I work on some of the software for an imaging sensor. One of the codes I
wrote was to generate JPEGS. In order to generate prettier JPEGS I wrote
my own bytescaling routine that crudely takes into account the
distribution of values within a band image. This routine relies on a
single line equivalent to

     sorted_values = SORT(band_image)

where SORT is the IDL intrinsic, and band image is a floating point two
dimensional array.  I basically use this line to find a set percentage
of minum and maximum outliers , and use the maximum and minimum of the
remaining inliers to do a linear rescaling to values from 0 to 255.

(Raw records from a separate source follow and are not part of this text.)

Lemma hex_of_short (fuel : nat) :
  forall (n : Z) (k : nat),
    (n < 16 ^ Z.of_nat k)%Z -> (1 <= k)%nat ->
    (String.length (hex_of fuel n) <= k)%nat.
Proof.
  induction fuel as [|f IH]; intros n k Hn Hk; cbn [hex_of];
    [cbn; lia|].
  destruct (n <? 16)%Z eqn:E; [cbn; lia|].
  apply Z.ltb_ge in E. rewrite string_app_length. cbn [String.length].
  destruct k as [|k]; [lia|]. rewrite pow16_succ in Hn.
  destruct k as [|k]; [cbn in Hn; lia|].
  specialize (IH (n / 16)%Z (S k)).
  assert (String.length (hex_of f (n / 16)) <= S k)%nat; [|lia].
  apply IH; [apply Z.div_lt_upper_bound; lia|lia].
Qed.

(** The fuel [int_to_hex] gives is enough. *)
Lemma enough_fuel (n : Z) :
  (0 <= n)%Z -> (n < 16 ^ Z.of_nat (S (Z.to_nat (Z.log2 n))))%Z.
Proof.
  intro Hn. rewrite Nat2Z.inj_succ, Z2Nat.id by apply Z.log2_nonneg.
  destruct (Z.eq_dec n 0) as [->|Hne]; [reflexivity|].
  destruct (Z.log2_spec n) as [_ H]; [lia|].
  eapply Z.lt_le_trans; [exact H|].
  apply Z.pow_le_mono_l. lia.
Qed.

Lemma fixed_app (a b : nat) :
  forall n : Z,
    fixed (a + b) n = (fixed a (n / 16 ^ Z.of_nat b) ++ fixed b n)%string.
Proof.
  induction b as [|b IH]; intro n.
  - rewrite Nat.add_0_r. cbn [fixed Z.of_nat]. rewrite Z.pow_0_r, Z.div_1_r.
    now rewrite string_app_nil.
  - rewrite Nat.add_succ_r. cbn [fixed]. rewrite IH, string_app_assoc.
    pose proof (pow16_pos b).
    rewrite Z.div_div by lia.
    now rewrite <- pow16_succ.
Qed.

(** The text of a number that is not negative. *)
Lemma int_to_hex_nonneg (i : Z) :
  (0 <= i)%Z ->
  int_to_hex i =
    (padding "0" (6 - String.length (hex_of (S (Z.to_nat (Z.log2 i))) i))
     ++ hex_of (S (Z.to_nat (Z.log2 i))) i)%string.
Proof.
  intro Hi. unfold int_to_hex.
  destruct (i <? 0)%Z eqn:E; [apply Z.ltb_lt in E; lia|].
  rewrite Z.abs_eq by exact Hi. reflexivity.
Qed.

Lemma int_to_hex_negative (i : Z) :
  (i < 0)%Z ->
  int_to_hex i =
    String "-"
      (padding "0" (5 - String.length (hex_of (S (Z.to_nat (Z.log2 (- i)))) (- i)))
       ++ hex_of (S (Z.to_nat (Z.log2 (- i)))) (- i))%string.
Proof.
  intro Hi. unfold int_to_hex.
  destruct (i <? 0)%Z eqn:E; [|apply Z.ltb_ge in E; lia].
  rewrite Z.abs_neq by lia. reflexivity.
Qed.

Lemma int_to_hex_small (i : Z) :
  (0 <= i < 16 ^ 6)%Z -> int_to_hex i = fixed 6 i.
Proof.
  intro Hi. rewrite int_to_hex_nonneg by lia.
  apply hex_of_padded; [split; [lia|apply enough_fuel; lia]|lia|].
  apply hex_of_short; [exact (proj2 Hi)|lia].
Qed.

Lemma int_to_hex_large (i : Z) (m : nat) :
  (16 ^ Z.of_nat (5 + m) <= i < 16 ^ Z.of_nat (6 + m))%Z ->
  int_to_hex i = fixed (6 + m) i.
Proof.
  intro Hi. pose proof (pow16_pos (5 + m)) as Hp.
  rewrite int_to_hex_nonneg by lia.
  assert (Hlen : String.length (hex_of (S (Z.to_nat (Z.log2 i))) i)
                 = (6 + m)%nat).
  { apply (hex_of_length _ i (5 + m)); [exact Hi|apply enough_fuel; lia]. }
  rewrite <- (hex_of_padded (S (Z.to_nat (Z.log2 i))) i (6 + m));
    [|split; [lia|apply enough_fuel; lia]|lia|lia].
  rewrite Hlen. now replace (6 - (6 + m))%nat with (6 + m - (6 + m))%nat by lia.
Qed.

Ltac hex_cases a H :=
  let K := fresh in
  assert (K : (a = 0 \/ a = 1 \/ a = 2 \/ a = 3 \/ a = 4 \/ a = 5 \/ a = 6 \/
               a = 7 \/ a = 8 \/ a = 9 \/ a = 10 \/ a = 11 \/ a = 12 \/
               a = 13 \/ a = 14 \/ a = 15)%Z) by lia;
  clear H;
  repeat (destruct K as [K|K]; [subst a|]); [..|subst a].

(** Two digits read back. *)
Lemma int_of_two_digits (a b : Z) :
  (0 <= a < 16)%Z -> (0 <= b < 16)%Z ->
  int_of_str (String (hex_digit a) (String (hex_digit b) EmptyString)) 16
  = inr (16 * a + b)%Z.
Proof.
  intros Ha Hb. hex_cases a Ha; hex_cases b Hb; reflexivity.
Qed.

(** A sign and one digit read back. *)
Lemma int_of_signed_digit (a : Z) :
  (0 <= a < 16)%Z ->
  int_of_str (String "-" (String (hex_digit a) EmptyString)) 16
  = inr (- a)%Z.
Proof. intros Ha. hex_cases a Ha; reflexivity. Qed.

Ltac digit_range :=
  match goal with
  | |- (0 <= _ mod 16 < 16)%Z => apply Z.mod_pos_bound; lia
  end.

(** Only the first six characters are read. *)
Lemma hex_to_rgb_six (j : Z) (rest : string) :
  (0 <= j < 16 ^ 6)%Z ->
  hex_to_rgb (fixed 6 j ++ rest) = inr (rgb_bytes j).
Proof.
  intro Hj. cbn [fixed append]. unfold hex_to_rgb, slice2. cbn [substring].
  rewrite ?substring_nothing, !int_of_two_digits by digit_range.
  cbn [ebind]. unfold rgb_bytes.
  change (16 ^ 6)%Z with 16777216%Z in Hj.
  apply f_equal, rgb_eq; Z.div_mod_to_equations; lia.
Qed.

Lemma hex_to_rgb_signed (j : Z) (rest : string) :
  (0 <= j < 16 ^ 5)%Z ->
  hex_to_rgb (String "-" (fixed 5 j ++ rest)) = inr (signed_bytes j).
Proof.
  intro Hj. cbn [fixed append]. unfold hex_to_rgb, slice2. cbn [substring].
  rewrite ?substring_nothing, int_of_signed_digit, !int_of_two_digits
    by digit_range.
  cbn [ebind]. unfold signed_bytes.
  change (16 ^ 5)%Z with 1048576%Z in Hj.
  apply f_equal, rgb_eq; Z.div_mod_to_equations; lia.
Qed.

Lemma int_to_hex_negative_small (i : Z) :
  (- 16 ^ 5 < i < 0)%Z -> int_to_hex i = String "-" (fixed 5 (- i)).
Proof.
  intro Hi. rewrite int_to_hex_negative by lia. f_equal.
  apply hex_of_padded; [split; [lia|apply enough_fuel; lia]|lia|].
  apply hex_of_short; lia.
Qed.

Lemma int_to_hex_negative_large (i : Z) (m : nat) :
  (16 ^ Z.of_nat (4 + m) <= - i < 16 ^ Z.of_nat (5 + m))%Z ->
  int_to_hex i = String "-" (fixed (5 + m) (- i)).
Proof.
  intro Hi. pose proof (pow16_pos (4 + m)) as Hp.
  rewrite int_to_hex_negative by lia. f_equal.
  assert (Hlen : String.length (hex_of (S (Z.to_nat (Z.log2 (- i)))) (- i))
                 = (5 + m)%nat).
  { apply (hex_of_length _ (- i)%Z (4 + m)); [exact Hi|apply enough_fuel; lia]. }
  rewrite <- (hex_of_padded (S (Z.to_nat (Z.log2 (- i)))) (- i)%Z (5 + m));
    [|split; [lia|apply enough_fuel; lia]|lia|lia].
  rewrite Hlen. now replace (5 - (5 + m))%nat with (5 + m - (5 + m))%nat by lia.
Qed.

Some of our band images are on the order of 2500 by 10000. For such band
images this line can take over 30 seconds per band. This is a moderate
nuisance at the moment, but we are planning to update our calibration ,
and reprocess 1000s of multiband images with a new calibration.
Naturally we want to update the jpegs to reflect this new calibration.
It appears that this single line will extend reprocessing by a couple of
days. I don't like this. This yields the following questions:

1. Does anyone know a better general approach to such a rescaling that
avoids the need to sort the data, or sort more than a fraction of the
data?

2. How does ENVI do its linear, gaussian, and uniform rescalings? They
seem to take about a second for these images, so they must be doing
something different from what I am doing.

3. Does IDL have a particularly inefficient SORT method for floats? Note
that for floats it is possible to sort in 0(N), using something like a
bucketsort, but more flexible sorting routines such as merge sort, heap
sort, and quick sort are of order 0(N ln(N)).